Beneath this line are the data; copy exactly the part of them that opens with the line containing "(ins / 2 ^ znth" and closes with the line containing "intros Hin Hi.", and only that part.

--- Excerpted records Enclosed Below ---

Lemma operand_field o ins i :
  In o real_simops -> 0 <= i < so_numops o ->
  u16 (operand_value ins (znth (so_operands o) (3 * i)) (znth (so_operands o) (3 * i + 1))) =
  (ins / 2 ^ znth (so_operands o) (3 * i)) mod 2 ^ znth (so_operands o) (3 * i + 1).
Proof.
  intros Hin Hi. destruct (get_operand_ok o i Hin Hi) as [_ Hok]. unfold operand_ok in Hok. cbv zeta in Hok.
  set (sh := znth _ (3 * i)) in *. set (b := znth _ (3 * i + 1)) in *.
  apply andb_prop in Hok as [[[[[Hsh%Z.leb_le Hb1%Z.leb_le]%andb_prop Hb2%Z.leb_le]%andb_prop
    _]%andb_prop _]%andb_prop _].
  rewrite operand_value_mod by lia. apply u16_small.
  pose proof (Z.mod_pos_bound (ins / 2 ^ sh) (2 ^ b)).
  assert (2 ^ b <= 2 ^ 16) by (apply Z.pow_le_mono_r; lia). lia.
Qed.
Lemma list4_eq (l : list Z) : length l = 4%nat -> l = map (znth l) [0; 1; 2; 3].
Proof. destruct l as [|a [|b [|c [|d [|]]]]]; done. Qed.
Lemma numops_range o : In o real_simops -> 0 <= so_numops o <= 4.
Proof.
  intros Hin. pose proof all_operands_ok as Ha. rewrite forallb_forall in Ha. specialize (Ha o Hin).
  unfold operands_ok in Ha. by apply andb_prop in Ha as [[?%Z.leb_le ?%Z.leb_le]%andb_prop _].
Qed.

Lemma get_operands_eq o ins s :
  In o real_simops -> length (OP s) = 4%nat ->
  get_operands o ins s = Ret tt (set_trace_psw (PSW s) (set_OP (operands_of o ins s) s)).
Proof.
  intros Hin Hl. pose proof (numops_range o Hin).
  destruct (get_operands_loop_spec (Z.to_nat (so_numops o)) 0 (so_operands o) ins s)
    as (l & E & Hll & Hj); [lia|done|lia|].
  assert (l = operands_of o ins s) as El.
  { rewrite (list4_eq l Hll). unfold operands_of. apply map_ext_in. intros i Hi.
    assert (0 <= i) by (simpl in Hi; lia). rewrite Hj by done. rewrite Z2Nat.id, Z.add_0_l by lia.
    destruct (Z.leb_spec 0 i); [|lia]. simpl andb.
    destruct (Z.ltb_spec i (so_numops o)); [|done]. by apply operand_field. }
  unfold get_operands, bind. rewrite E, El. done.
Qed.

Lemma decoded_inv o ins t s : In o real_simops -> inv s -> inv (decoded o ins t s).
Proof.
  intros Hin Hs. assert (inv (set_OP (operands_of o ins s) s)) as H.
  { apply inv_set_OP; [done|done|]. unfold operands_of. apply List.Forall_map, List.Forall_forall.
    intros i Hi. assert (0 <= i) by (simpl in Hi; lia). destruct (Z.ltb_spec i (so_numops o)).
    - rewrite <- operand_field by (done || lia). apply u16_range.
    - by apply wf_znth_op, Hs. }
  by destruct H as [[] ?].
Qed.

Section Step.
Context `{Host}.

Lemma issue_decoded o ins t s :
  In o real_simops -> length (OP s) = 4%nat -> issue o ins t s = run_func o (decoded o ins t s).
Proof. intros Hin Hl. unfold issue, bind, modify. by rewrite get_operands_eq. Qed.

Lemma in_linear_table h : In h linear_table -> exists o, entry_of o = h /\ In o real_simops.
Proof. apply in_map_iff. Qed.
Lemma lookup_found ins size o s :
  find (hash_matches ins size) linear_table = Some (entry_of o) ->
  lookup_hash ins size s = Ret (entry_of o) s /\ In o real_simops.
Proof.
  intros E. split.
  - rewrite lookup_hash_run. unfold lookup_spec. by rewrite E.
  - destruct (in_linear_table (entry_of o)) as (o' & Eo & Hin).
    { exact (proj1 (find_some _ _ E)). }
    injection Eo as _ _ _ Eo. rewrite <- Eo. exact Hin.
Qed.

Lemma count_eq t s : count t 1 s = Ret tt (counted t s).
Proof. done. Qed.

(** No breakpoint: the debug flag is off, or the PC is elsewhere. *)
Definition no_break (s : state) : Prop := PSW_DB s && (PC s =? IBA s) = false.
Lemma wp_ibreak s1 ws s (Q : unit -> state -> Prop) :
  pend s1 ws s -> no_break s1 -> Q tt s -> wp ibreak s Q.
Proof.
  intros Hp Hb HQ. destruct (pend_read_all _ _ _ Hp) as (l & t & ->).
  unfold ibreak. apply wp_get. change (PSW_DB (set_slot l (set_trace_psw t s1))) with (PSW_DB s1).
  change (PC (set_slot l (set_trace_psw t s1))) with (PC s1).
  change (IBA (set_slot l (set_trace_psw t s1))) with (IBA s1). unfold no_break in Hb.
  rewrite Hb. by apply wp_skip.
Qed.

(** The word at the PC *)
Definition fetched (s : state) (inst : Z) : Prop :=
  exists p, imem_addr (u32 (Z.shiftl (u32 (PC s)) 2)) s = Ret p s /\ is_NULL p = false /\
    get_longword p s = Ret inst s.

(** The run loop's body once the word has been fetched *)
Definition execute (inst : Z) : M bool :=
  modify (set_pc_changed 0) ;;
  count INS_CYCLES 1 ;;
  dispatch inst ;;
  next_pc ;;
  ibreak ;;
  SLOT_FLUSH ;;
  ret true.
Definition execute_start (s : state) : state := counted INS_CYCLES (set_pc_changed 0 s).

Lemma sim_body_execute s inst : fetched s inst -> sim_body s = execute inst s.
Proof.
  intros (p & Ep & Hn & Ei). unfold sim_body. unfold bind at 1, get at 1.
  unfold bind at 1. rewrite Ep, Hn. unfold bind at 1. by rewrite Ei.
Qed.

(** The frame around [dispatch] *)
Lemma execute_dispatch s inst s1 ws :
  wf s1 -> wp (dispatch inst) (execute_start s) (fun _ s' => pend s1 ws s') ->
  (pc_changed s1 = 0 -> (length ws <= 12)%nat /\ loop_fresh ws = true) -> no_break s1 ->
  exists t, execute inst s = Ret true (set_trace_psw t (apply_writes (ws ++ next_pc_writes s1) s1)).
Proof.
  intros Hs Hd Hf Hb. unfold execute. unfold bind at 1, modify at 1.
  unfold bind at 1. rewrite count_eq. fold (execute_start s). revert Hd. unfold wp. unfold bind at 1.
  destruct (dispatch inst _) as [[] s2| | |]; try done. intros Hp.
  assert (wp next_pc s2 (fun _ s' => pend s1 (ws ++ next_pc_writes s1) s')) as Hp3
    by (eapply wp_next_pc; [exact Hp|done|done|done]).
  unfold wp in Hp3. unfold bind at 1. destruct (next_pc s2) as [[] s3| | |]; try done.
  assert (wp ibreak s3 (fun _ s' => pend s1 (ws ++ next_pc_writes s1) s')) as Hp4
    by (eapply wp_ibreak; [exact Hp3|done|done]).
  unfold wp in Hp4. unfold bind at 1. destruct (ibreak s3) as [[] s4| | |]; try done.
  destruct (pend_flush _ _ _ Hp4) as [t E]. exists t. unfold bind. by rewrite E.
Qed.
Lemma sim_body_dispatch s inst s1 ws :
  fetched s inst -> wf s1 -> wp (dispatch inst) (execute_start s) (fun _ s' => pend s1 ws s') ->
  (pc_changed s1 = 0 -> (length ws <= 12)%nat /\ loop_fresh ws = true) -> no_break s1 ->
  exists t, sim_body s = Ret true (set_trace_psw t (apply_writes (ws ++ next_pc_writes s1) s1)).
Proof. intros Hfetch. rewrite (sim_body_execute s inst Hfetch). apply execute_dispatch. Qed.

(** C30: The execution of a long instruction word: if the word at the PC has the long
    format, the table's first match is [o], and the function of [o] issues the writes
    [ws] on the decoded state, then after the run loop's body the machine is in the
    state with those writes and the new PC, and nothing else has changed. *)
Theorem long_word s inst o s1 ws :
  inv s -> fetched s inst -> Z.land inst 0xC0000000 = 0xC0000000 ->
  find (hash_matches (Z.land inst 0x3FFFFFFF) 1) linear_table = Some (entry_of o) ->
  issues (run_func o) (decoded o (Z.land inst 0x3FFFFFFF) INS_LONG (execute_start s)) s1 ws ->
  wf s1 -> (pc_changed s1 = 0 -> (length ws <= 12)%nat /\ loop_fresh ws = true) -> no_break s1 ->
  exists t, sim_body s = Ret true (set_trace_psw t (apply_writes (ws ++ next_pc_writes s1) s1)).
Proof.
  intros Hs Hfetch Hlong Hfind Hi Hs1 Hf Hb.
  eapply sim_body_dispatch; [exact Hfetch|done| |done|done].
  set (s0 := execute_start s) in *.
  destruct (lookup_found _ _ _ s0 Hfind) as [El Hin].
  assert (length (OP s0) = 4%nat) as Hl by apply (wf_op s (proj1 Hs)).
  unfold dispatch. cbv zeta. rewrite Hlong. change (0xC0000000 =? 0xC0000000) with true. cbv iota.
  unfold do_long, wp. unfold bind at 1. rewrite El. unfold bind at 1, entry_ops, entry_of at 1.
  cbn [he_ops]. unfold ret at 1. by rewrite issue_decoded.
Qed.

(** ** Two short instructions in sequence *)

Definition left_ins (inst : Z) : Z := Z.shiftr (Z.land inst 0x3FFF8000) 15.
Definition right_ins (inst : Z) : Z := Z.land inst 0x7FFF.
Definition order_format (lr : _leftright) : Z :=
  match lr with LEFT_FIRST => 0x40000000 | RIGHT_FIRST => 0x80000000 end.
Definition first_ins (lr : _leftright) (inst : Z) : Z :=
  match lr with LEFT_FIRST => left_ins inst | RIGHT_FIRST => right_ins inst end.
Definition second_ins (lr : _leftright) (inst : Z) : Z :=
  match lr with LEFT_FIRST => right_ins inst | RIGHT_FIRST => left_ins inst end.
Definition first_type (lr : _leftright) : _ins_type :=
  match lr with LEFT_FIRST => INS_LEFT | RIGHT_FIRST => INS_RIGHT end.
Definition second_type (lr : _leftright) : _ins_type :=
  match lr with LEFT_FIRST => INS_RIGHT | RIGHT_FIRST => INS_LEFT end.
Definition pair_type (lr : _leftright) : _ins_type :=
  match lr with LEFT_FIRST => INS_LEFTRIGHT | RIGHT_FIRST => INS_RIGHTLEFT end.

Lemma dispatch_sequence lr inst :
  Z.land inst 0xC0000000 = order_format lr ->
  dispatch inst = do_2_short (first_ins lr inst) (second_ins lr inst) lr.
Proof. intros E. unfold dispatch. cbv zeta. rewrite E. by destruct lr. Qed.

(** What the second instruction starts from: the writes of the first are made. *)
Definition second_state (lr : _leftright) (o : simops) (inst : Z) (s : state) : state :=
  counted INS_CYCLES (decoded o (second_ins lr inst) (second_type lr) s).

Lemma apply_writes_OP ws : forall s, OP (apply_writes ws s) = OP s.
Proof. induction ws as [|w ws IH]; intros s; simpl; [done|]. rewrite IH. by destruct w. Qed.

Lemma dispatch_sequential s lr inst o1 o2 s1 ws1 s2 ws2 :
  wf s -> Z.land inst 0xC0000000 = order_format lr ->
  find (hash_matches (first_ins lr inst) 0) linear_table = Some (entry_of o1) ->
  find (hash_matches (second_ins lr inst) 0) linear_table = Some (entry_of o2) ->
  issues (run_func o1) (decoded o1 (first_ins lr inst) (first_type lr)
    (counted (pair_type lr) (execute_start s))) s1 ws1 ->
  wf s1 -> pc_changed s1 = 0 -> exception s1 = 0 ->
  issues (run_func o2) (second_state lr o2 inst (apply_writes ws1 s1)) s2 ws2 ->
  wp (dispatch inst) (execute_start s) (fun _ s' => pend s2 ws2 s').
Proof.
  intros Hs Hfmt Hf1 Hf2 Hi1 Hs1 Hj1 He1 Hi2.
  rewrite (dispatch_sequence lr) by done.
  set (s0 := counted (pair_type lr) (execute_start s)) in *.
  destruct (lookup_found _ _ _ s0 Hf1) as [El1 Hin1].
  assert (length (OP s0) = 4%nat) as Hl by apply (wf_op s Hs).
  unfold do_2_short, wp. unfold bind at 1.
  assert (forall x, count (match lr with LEFT_FIRST => INS_LEFTRIGHT | RIGHT_FIRST => INS_RIGHTLEFT end) 1 x
    = Ret tt (counted (pair_type lr) x)) as -> by (by destruct lr).
  fold s0. unfold bind at 1. rewrite El1. unfold bind at 1, entry_ops at 1, entry_of at 1.
  cbn [he_ops]. unfold ret at 1. unfold bind at 1.
  assert (match lr with LEFT_FIRST => INS_LEFT | RIGHT_FIRST => INS_RIGHT end = first_type lr) as ->
    by (by destruct lr).
  rewrite issue_decoded by done. revert Hi1. unfold issues, wp at 1.
  destruct (run_func o1 (decoded o1 (first_ins lr inst) (first_type lr) s0)) as [[] s1'| | |]; try done.
  intros Hp1. unfold bind at 1, get at 1.
  assert (pc_changed s1' = 0 /\ exception s1' = 0) as [-> ->]
    by (by destruct (pend_read_all _ _ _ Hp1) as (l & t & ->)).
  change ((0 =? 0) && (0 =? 0)) with true. cbv iota.
  destruct (pend_flush _ _ _ Hp1) as [t Et]. unfold bind at 1. rewrite Et.
  set (sm := apply_writes ws1 s1) in *.
  destruct (lookup_found _ _ _ (set_trace_psw t sm) Hf2) as [El2 Hin2].
  unfold bind at 1. rewrite El2. unfold bind at 1, entry_ops, entry_of at 1.
  cbn [he_ops]. unfold ret at 1. unfold bind at 1. rewrite get_operands_eq; [|done|].
  2: { change (length (OP sm) = 4%nat). unfold sm. rewrite apply_writes_OP. apply (wf_op s1 Hs1). }
  unfold issues, wp, second_state in Hi2. by destruct lr.
Qed.
(** The operands of a short store to the stack *)
Lemma short_operands f ins s l : so_numops (simop_named f) = 2 -> so_operands (simop_named f) = l ->
  znth l 0 = 5 -> znth l 1 = 4 -> znth l 3 = 1 -> znth l 4 = 4 -> (ins / 2 ^ 1) mod 2 ^ 4 = 15 ->
  op (start_of f (false, ins) s) 0 = reg_field ins /\ op (start_of f (false, ins) s) 1 = 15.
Proof.
  intros Hn Hl E0 E1 E3 E4 E15. rewrite !(op_start f _ s _ 2 l) by (done || lia).
  change (3 * 0) with 0. change (3 * 1) with 3. change (0 + 1) with 1. change (3 + 1) with 4.
  by rewrite E0, E1, E3, E4.
Qed.
Lemma on_chip_small a : on_chip a -> a mod 2 ^ 16 = a.
Proof. intros []. apply Z.mod_small. lia. Qed.

(** [st rn, @-sp] *)
Lemma push_does ins : Z.land ins 0x7E1F = 0x6C1F -> does_pro (false, ins) (P_save (-2) (reg_field ins) 0 false).
Proof.
  intros Hi s Hs Hst%List.Forall_inv. cbn [fst] in Hst. set (a := GPR s SP_REGNUM + -2 + 0) in *.
  assert (hash_matches ins 0 (entry_of (simop_named 0x6c1f)) = true) as Hm
    by (apply (pattern_matches ins 0x7E1F 0x6C1F); [done|vm_compute; reflexivity..]).
  assert (first_of_its_words 0x6c1f = true) as Hf by (vm_compute; reflexivity).
  pose proof (proj2 (exec_found 0x6c1f (false, ins) s Hf Hs Hm)) as Hi0.
  destruct (short_operands 0x6c1f ins s [5; 4; 262176; 1; 4; 262176]) as [E0 E1];
    [vm_compute; reflexivity..| |]; [exact (pattern_field ins 0x7E1F 0x6C1F 1 4 Hi ltac:(lia) ltac:(lia) eq_refl)|].
  set (st := start_of 0x6c1f (false, ins) s) in *.
  assert (u16 (GPR st 15 - 2) = a) as Ea
    by (unfold u16; rewrite <- (on_chip_small a Hst); f_equal; unfold a; change (GPR st 15) with (GPR s 15); unfold SP_REGNUM; lia).
  destruct (SW_moved Hcalloc a a (GPR st (op st 0)) st Hi0 (on_chip_small a Hst) Hst) as (s1 & E & Hs1 & Eo & Hmv).
  assert (forall k, 0 <= k < 16 -> GPR s1 k = GPR s k) as Eg by apply Hmv.
  rewrite GPR_u16 in Hmv by done. rewrite E0 in Hmv.
  apply (exec_stores 0x6c1f (false, ins) s OP_6C1F s1 [(a, GPR s (reg_field ins))] [W_reg 15 a]).
  - exact Hf.
  - exact Hs.
  - exact Hm.
  - by named_func 0x6c1f.
  - fold st. destruct (tail_sp (SW a (GPR st (op st 0))) st s1 a E Hs1) as [t Et];
      [unfold op; by rewrite Eo|destruct Hst; lia|].
    exists t. rewrite <- Et. unfold OP_6C1F, bind, get. rewrite E1. simpl (negb (15 =? 15)). cbv iota zeta.
    rewrite Ea. by destruct (SW a _ st) as [[] ?| | |].
  - exact Hmv.
  - intros k Hk. rewrite GPR_sp_write by (first [exact Hs1 | lia]). unfold pro_gpr, SP_REGNUM.
    destruct (k =? 15); [|by apply Eg]. rewrite <- (on_chip_small a Hst). f_equal. unfold a, SP_REGNUM. lia.
  - reflexivity.
  - reflexivity.
Qed.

--- End of Enclosed Excerpted records ---

Solution below:
  (ins / 2 ^ znth (so_operands o) (3 * i)) mod 2 ^ znth (so_operands o) (3 * i + 1).
Proof.
  intros Hin Hi. destruct (get_operand_ok o i Hin Hi) as [_ Hok]. unfold operand_ok in Hok. cbv zeta in Hok.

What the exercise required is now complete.